▶ **Your goal**
Whenever a line of the records below contains the word "intros", copy that line.

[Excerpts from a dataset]
(* ===== verification/Readiness.v ===== *)
(** * External readiness

    [packages/certification/readiness.py]: the report of what is still missing for a release, on top of the gates of
    Release. *)
From S2P Require Import Prelude PyValue PyText Certification Settings Domain Access Attestation Evidence Material Release.
Local Open Scope Z_scope.


Definition EXTERNAL_GATE_NAMES : list string := ["security"; "performance"; "backup_restore"; "external_integrations"; "acceptance"].

Record ReadinessCheck := MkCheck {
  rc_name : string; rc_status : string; rc_evidence : list string; rc_reason : option string; rc_next : option string
}.
Record ExternalReadinessReport := MkReadiness {
  rr_status : string; rr_release : string; rr_revision : string; rr_request : option string; rr_checks : list ReadinessCheck
}.

Definition NEXT_ACTIONS : list (string * string) :=
  [("security", "verify an independent penetration attestation with make verify-attestations");
   ("performance", "run the approved non-local load contract with make production-load");
   ("backup_restore", "run isolated database and object recovery with make restore-rehearsal");
   ("external_integrations", "probe real IdP, Kubernetes, Slurm, meter and EMS with make external-acceptance");
   ("acceptance", "verify distinct product, security and operations owner signatures with make verify-attestations")].
(** [NEXT_ACTIONS[name]] *)
Definition next_action (name : string) : string := default "" (od_get name NEXT_ACTIONS).

Section readiness.
Context (str_container : pyval → string) (sha : string → string) (exn_text : exn → string).
Context (jwt_decode : string → string → string → result document) (loads : string → result pyval).
Context (b64decode : string → result string) (resolve : string → string).
Context (iso : datetime → string) (digest : request_body → string) (fromisoformat : string → result datetime) (dt_str : datetime → string).
Context (parse_xml : string → result element).
#[local] Abbreviation load := (load_verified_request loads sha iso digest fromisoformat str_container).
#[local] Abbreviation production := (evaluate_production_evidence str_container sha exn_text jwt_decode loads b64decode resolve iso digest fromisoformat dt_str parse_xml).

Definition request_path (root : string) : string := root +:+ "/B20/evidence-request.json".
Definition preflight_path (root : string) : string := root +:+ "/B20/production-preflight.json".

Definition request_check (fs : files) (root release revision : string) (now : datetime) : result (ReadinessCheck * option string) :=
  let reference := ["evidence/B20/evidence-request.json"] in
  if negb (is_file fs (request_path root)) then
    Ok (MkCheck "evidence_request" "NOT_RUN" reference (Some "release-bound external evidence request is missing")
          (Some "create the immutable request with make evidence-request"), None)
  else
    match load fs (request_path root) now with
    | Err e =>
        if entry_error e then
          Ok (MkCheck "evidence_request" "FAIL" reference (Some (exn_text e)) (Some "replace the invalid request with make evidence-request"), None)
        else Err e
    | Ok q =>
        if negb (bool_decide (rq_release q = release)) || negb (bool_decide (rq_revision q = revision)) then
          Ok (MkCheck "evidence_request" "FAIL" reference (Some "evidence request is bound to a different release or source revision")
                (Some "create a new request for the current release commit"), None)
        else Ok (MkCheck "evidence_request" "PASS" reference None None, Some (rq_sha256 q))
    end.

Definition preflight_check (fs : files) (root revision : string) : result ReadinessCheck :=
  let reference := ["evidence/B20/production-preflight.json"] in
  let check st reason next := MkCheck "production_preflight" st reference reason next in
  if negb (is_file fs (preflight_path root)) then
    Ok (check "NOT_RUN" (Some "production preflight has not been run") (Some "run PRODUCTION_PREFLIGHT_CONFIG=... make production-preflight"))
  else
    problem ← verify_evidence loads sha fs (preflight_path root);
    match problem with
    | Some reason => Ok (check "FAIL" (Some reason) (Some "rerun production preflight and preserve its SHA-256 sidecar"))
    | None =>
        match (content ← read_file fs (preflight_path root); loads content) with
        | Ok (VDict d) =>
            if negb (py_eq (get "source_revision" d) (VStr revision)) then
              Ok (check "FAIL" (Some "production preflight is bound to a different source revision") (Some "rerun production preflight for the current commit"))
            else
              let st := py_str str_container (or_else "status" d (VStr "FAIL")) in
              Ok (check (if mem st ["PASS"; "FAIL"; "NOT_RUN"] then st else "FAIL")
                    (if bool_decide (st = "PASS") then None else Some "one or more production prerequisites are not satisfied")
                    (if bool_decide (st = "PASS") then None else Some "resolve failed preflight checks before external execution"))
        | Ok _ => Ok (check "FAIL" (Some "preflight is invalid") None)
        | Err e => if unparsable e then Ok (check "FAIL" (Some "preflight is invalid") None) else Err e
        end
    end.

Definition gate_check (gates : list GateResult) (name : string) : result ReadinessCheck :=
  (* [{gate.name: gate for gate in gates}[name]]: the last gate of that name *)
  g ← of_option (KeyError name) (last (base.filter (λ g, gate_name g = name) gates));
  Ok (MkCheck name (if passed g then "PASS" else "FAIL") (evidence g) (reason g) (if passed g then None else Some (next_action name))).

Definition external_checks (fs : files) (dir root release revision : string) (now : datetime) : result (list ReadinessCheck) :=
  match (gates ← production fs dir root release revision now; mapM_result (gate_check gates) EXTERNAL_GATE_NAMES) with
  | Err e =>
      if entry_error e then
        Ok (map (λ n, MkCheck n "NOT_RUN" [] (Some ("certification evidence is incomplete: " +:+ exn_text e)) (Some (next_action n))) EXTERNAL_GATE_NAMES)
      else Err e
  | r => r
  end.

Definition readiness_status (checks : list ReadinessCheck) : string :=
  if forallb (λ c, bool_decide (rc_status c = "PASS")) checks then "PASS"
  else if existsb (λ c, bool_decide (rc_status c = "FAIL")) checks then "FAIL" else "NOT_RUN".

Definition evaluate_external_readiness (fs : files) (dir root release revision : string) (now : datetime) : result ExternalReadinessReport :=
  rq ← request_check fs root release revision now;
  pre ← preflight_check fs root revision;
  ext ← external_checks fs dir root release revision now;
  let checks := rq.1 :: pre :: ext in
  Ok (MkReadiness (readiness_status checks) release revision rq.2 checks).

(** A report of PASS: the evidence request is intact, verifies now and is for this release and revision, its digest is
    the one reported, the preflight of this revision is intact, and the external gates are backed: the reports of the
    load test, the restore rehearsal and the external systems, the penetration test and the owners' votes. *)
Theorem readiness_pass_sound (fs : files) (dir root release revision : string) (now : datetime) (r : ExternalReadinessReport)
    (Hsha : ∀ s, sha s ≠ "") (Hdig : ∀ b, digest b ≠ "") (Hdir : ∀ n, is_under (resolve root) (in_dir dir n) = false)
    (Hr : evaluate_external_readiness fs dir root release revision now = Ok r) (Hs : rr_status r = "PASS") :
  verify_evidence loads sha fs (preflight_path root) = Ok None ∧
  ∃ q, externally_backed str_container sha jwt_decode loads resolve iso digest fromisoformat dt_str fs root release revision now q ∧
    rr_request r = Some (rq_sha256 q).
Proof using Type.
  revert Hr. unfold evaluate_external_readiness. intros ([c1 o] & E1 & (c2 & E2 & (ext & E3 & [= <-])%bind_ok)%bind_ok)%bind_ok. cbn [rr_status rr_request fst snd] in *.
  unfold readiness_status in Hs. destruct (forallb _ _) eqn:Ef; [|by case_match]. apply forallb_true_iff in Ef.
  apply Forall_cons in Ef as [P1 [P2 P3]%Forall_cons]. bprop. split.
  - unfold preflight_check in E2. destruct (negb (is_file _ _)); [injection E2 as <-; done|]. apply bind_ok in E2 as ([x|] & Hv & E2); [injection E2 as <-; done|done].
  - assert (∃ gs, production fs dir root release revision now = Ok gs ∧ ∀ n, n ∈ EXTERNAL_GATE_NAMES → ∃ g, gate_given gs n = Some g ∧ passed g = true) as (gs & Hg & Hp).
    { unfold external_checks in E3. destruct (x ← _; _) as [l|e] eqn:E.
      2:{ destruct (entry_error e); [|done]. injection E3 as <-. exfalso. cbn in P3. apply Forall_cons in P3 as [P3 _]. cbn in P3. by bprop. }
      injection E3 as <-. apply bind_ok in E as (gs & Hg & Em). exists gs. split; [done|]. apply mapM_result_Forall2 in Em. intros n [i Hi]%list_elem_of_lookup_1.
      destruct (Forall2_lookup_l _ _ _ _ _ Em Hi) as (c & Hc & Hgc). unfold gate_check in Hgc. fold (gate_given gs n) in Hgc.
      destruct (gate_given gs n) as [g|]; [|done]. injection Hgc as <-. exists g. split; [done|]. rewrite Forall_lookup in P3. specialize (P3 i _ Hc). cbn in P3. bprop.
      by destruct (passed g). }
    destruct (external_gates_backed str_container sha exn_text jwt_decode loads b64decode resolve iso digest fromisoformat dt_str parse_xml fs dir root release revision now
      Hsha Hdir gs EXTERNAL_GATE_NAMES Hdig Hg (λ n Hn, Hn) Hp) as [q Hq]. exists q. split; [done|]. destruct Hq as [(Hl & _) _ _].
    unfold request_check in E1. destruct (negb (is_file _ _)); [injection E1 as <- <-; done|]. change (request_path root) with (at_root root "B20/evidence-request.json") in E1.
    unfold load_request in Hl. rewrite Hl in E1. destruct (_ || _); [injection E1 as <- <-; done|]. by injection E1 as _ <-.
Qed.
End readiness.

▶ **Written reply**
  revert Hr. unfold evaluate_external_readiness. intros ([c1 o] & E1 & (c2 & E2 & (ext & E3 & [= <-])%bind_ok)%bind_ok)%bind_ok. cbn [rr_status rr_request fst snd] in *.
      injection E3 as <-. apply bind_ok in E as (gs & Hg & Em). exists gs. split; [done|]. apply mapM_result_Forall2 in Em. intros n [i Hi]%list_elem_of_lookup_1.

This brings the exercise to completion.